[Opening Listed entries section]

Lemma depthwise_conv2d_row_NCHW B L C K M S p OL
    (fi ff : nat -> nat -> nat -> nat -> T) :
  0 < S -> conv_out_len p L K S = Ok OL ->
  depthwise_conv2d (tab4 (B, C, 1, L) fi) (tab4 (1, K, C, M) ff)
    [1; 1; S; S] p NCHW =
  Ok (tab4 (B, C * M, 1, OL) (fun b o _ t =>
        sum_n K (fun k =>
          smul (if in_range (pad_before p L K S OL) L (t * S + k)
                then fi b (o / M) 0 (t * S + k - pad_before p L K S OL)
                else szero)
               (ff 0 k (o / M) (o mod M))))).
Proof.
  intros HS E. destruct (conv_out_len_unit p L K S OL HS E) as [E1 P1].
  unfold depthwise_conv2d. rewrite !dim4_tab4.
  cbn [nhwc_dims window_strides].
  rewrite !Nat.eqb_refl.
  destruct (Nat.eqb_spec S 0) as [->|_]; [lia|].
  cbn [negb orb]. rewrite E1, E. cbn [rbind]. rewrite P1.
  cbn [build_nhwc]. f_equal. apply tab4_ext.
  intros b o i t Hb Ho Hi Ht.
  destruct (channel_split o C M Ho) as [Hc Hm].
  assert (i = 0) as -> by lia.
  rewrite window_sum_row. apply sum_n_ext. intros k Hk.
  rewrite (get4_tab4 1 K C M) by (auto; lia).
  f_equal. unfold in_window. cbn [Nat.mul Nat.add].
  change (in_range 0 1 0) with true. cbn [andb].
  destruct (in_range _ L (t * S + k)) eqn:R; [|reflexivity].
  apply in_range_true in R. unfold read_nhwc.
  rewrite get4_tab4 by lia. reflexivity.
Qed.

End ConvFacts.

(** ** The stages of [call] *)

Section CallStages.
Context {T : Type} `{Scalar T}.

Lemma kernel_size_item (cfg : Config T) :
  py_getitem (kernel_size cfg) 0 = Ok (kernel_size_arg cfg).
Proof. reflexivity. Qed.

Lemma dilation_rate_item (cfg : Config T) :
  py_getitem (dilation_rate cfg) 0 = Ok 1.
Proof. reflexivity. Qed.

Lemma strides_twice (cfg : Config T) :
  tuple_mul (strides cfg) 2 = [strides_arg cfg; strides_arg cfg].
Proof. reflexivity. Qed.

Lemma in_range_zero len i : i < len -> in_range 0 len i = true.
Proof. intros Hi. apply in_range_true. lia. Qed.

(** Causal mode pads [K - 1] zeros in front of the spatial axis and none
    behind it; the other modes leave the input alone. *)
Lemma pad_stage (cfg : Config T) (x : Tensor3 T) B L C :
  0 < kernel_size_arg cfg ->
  blc (data_format cfg) (dim3 x) = (B, L, C) ->
  exists x',
    (if Padding_eqb (padding cfg) causal
     then p <- _compute_causal_padding cfg ;; pad x p
     else Ok x) = Ok x' /\
    blc (data_format cfg) (dim3 x') =
      (B, (if Padding_eqb (padding cfg) causal
           then kernel_size_arg cfg - 1 + L else L), C) /\
    forall b q c, b < B -> c < C ->
      q < (if Padding_eqb (padding cfg) causal
           then kernel_size_arg cfg - 1 + L else L) ->
      cell_at (data_format cfg) x' b q c =
        if Padding_eqb (padding cfg) causal
        then (if in_range (kernel_size_arg cfg - 1) L q
              then cell_at (data_format cfg) x b (q - (kernel_size_arg cfg - 1)) c
              else szero)
        else cell_at (data_format cfg) x b q c.
Proof.
  intros HK D.
  destruct (Padding_eqb (padding cfg) causal).
  2:{ exists x. repeat split; auto. }
  unfold _compute_causal_padding.
  rewrite dilation_rate_item, kernel_size_item. cbn [rbind].
  set (K := kernel_size_arg cfg) in *.
  replace (Z.of_nat 1 * (Z.of_nat K - 1))%Z with (Z.of_nat (K - 1)) by lia.
  assert (N : (Z.of_nat (K - 1) <? 0)%Z = false) by (apply Z.ltb_ge; lia).
  unfold pad.
  destruct (data_format cfg); cbn [blc] in D;
    destruct (dim3 x) as [[d0 d1] d2]; inversion D; subst; clear D;
    cbn [existsb]; rewrite N; change (0 <? 0)%Z with false; cbn [orb];
    rewrite Nat2Z.id; change (Z.to_nat 0) with 0;
    eexists; (split; [reflexivity|]); rewrite dim3_tab3; cbn [blc cell_at];
    (split; [f_equal; [f_equal|]; lia|]);
    intros b q c Hb Hc Hq; rewrite get3_tab3 by lia;
    rewrite !in_range_zero by lia; cbn [andb];
    rewrite ?andb_true_r, ?Nat.sub_0_r; reflexivity.
Qed.

(** With a common kernel the stored filter bank is repeated for every
    channel, and so is the bias; tiling the bias needs a bias. *)
Lemma kernel_stage (self : DepthwiseConv1D T) :
  Built self ->
  (common_kernel (config self) = true -> use_bias (config self) = true) ->
  exists ke bke,
    (if common_kernel (config self)
     then bias_kernel <- tile1 (bias self) (channels self) ;;
          Ok (tile3 (depthwise_kernel self) (1, channels self, 1),
              Some bias_kernel)
     else Ok (depthwise_kernel self, bias self)) = Ok (ke, bke) /\
    dim3 ke = (kernel_size_arg (config self), channels self,
               depth_multiplier (config self)) /\
    (forall k c m,
       k < kernel_size_arg (config self) -> c < channels self ->
       m < depth_multiplier (config self) ->
       get3 ke k c m =
       get3 (depthwise_kernel self) k
         (if common_kernel (config self) then 0 else c) m) /\
    (use_bias (config self) = true ->
     exists bk bv,
       bke = Some bk /\ bias self = Some bv /\
       length bk = channels self * depth_multiplier (config self) /\
       forall o, o < channels self * depth_multiplier (config self) ->
         get1 bk o =
         get1 bv (if common_kernel (config self)
                  then o mod depth_multiplier (config self) else o)).
Proof.
  intros [_ HK HS Dk Hb _] Hc.
  destruct (common_kernel (config self)) eqn:CK.
  - rewrite (Hc eq_refl) in Hb. destruct Hb as (bv & Eb & Lb).
    rewrite Eb. cbn [tile1 rbind].
    eexists _, _. split; [reflexivity|].
    unfold tile3. rewrite Dk, dim3_tab3.
    split; [f_equal; [f_equal|]; lia|].
    split.
    + intros k c m Hk Hcc Hm. rewrite get3_tab3 by lia.
      rewrite (Nat.mod_small k), (Nat.mod_small m), Nat.mod_1_r by lia.
      reflexivity.
    + intros _. eexists _, bv. split; [reflexivity|]. split; [reflexivity|].
      rewrite length_tabulate. split; [lia|].
      intros o Ho. unfold get1 at 1. rewrite nth_tabulate by lia.
      rewrite Lb, Nat.mul_1_l. reflexivity.
  - eexists _, _. split; [reflexivity|]. split; [exact Dk|].
    split; [reflexivity|].
    intros UB. rewrite UB in Hb. destruct Hb as (bv & Eb & Lb).
    exists bv, bv. auto.
Qed.

(** The primitive is asked for ['VALID'] in causal mode, on the padded
    length, and returns the length the specification gives. *)
Lemma length_stage p K S L :
  0 < K -> 0 < S -> window_fits p K L ->
  conv_out_len (if Padding_eqb p causal then valid else p)
    (if Padding_eqb p causal then K - 1 + L else L) K S =
  Ok (new_length p K S L).
Proof.
  intros HK HS HW. destruct p; cbn [Padding_eqb conv_out_len new_length window_fits] in *.
  - destruct (Nat.ltb_spec L K); [lia|]. reflexivity.
  - reflexivity.
  - destruct (Nat.ltb_spec (K - 1 + L) K); [lia|].
    replace (K - 1 + L - K) with (L + (K - 1) - K) by lia. reflexivity.
Qed.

[Closing Listed entries section]

Task details: All lines in the listing above between the line with "then bias_kernel <- tile1" and the line with "get3 ke k c", inclusive, should be set down exactly, and no line outside that range.

Solution to the exercise:
     then bias_kernel <- tile1 (bias self) (channels self) ;;
          Ok (tile3 (depthwise_kernel self) (1, channels self, 1),
              Some bias_kernel)
     else Ok (depthwise_kernel self, bias self)) = Ok (ke, bke) /\
    dim3 ke = (kernel_size_arg (config self), channels self,
               depth_multiplier (config self)) /\
    (forall k c m,
       k < kernel_size_arg (config self) -> c < channels self ->
       m < depth_multiplier (config self) ->
       get3 ke k c m =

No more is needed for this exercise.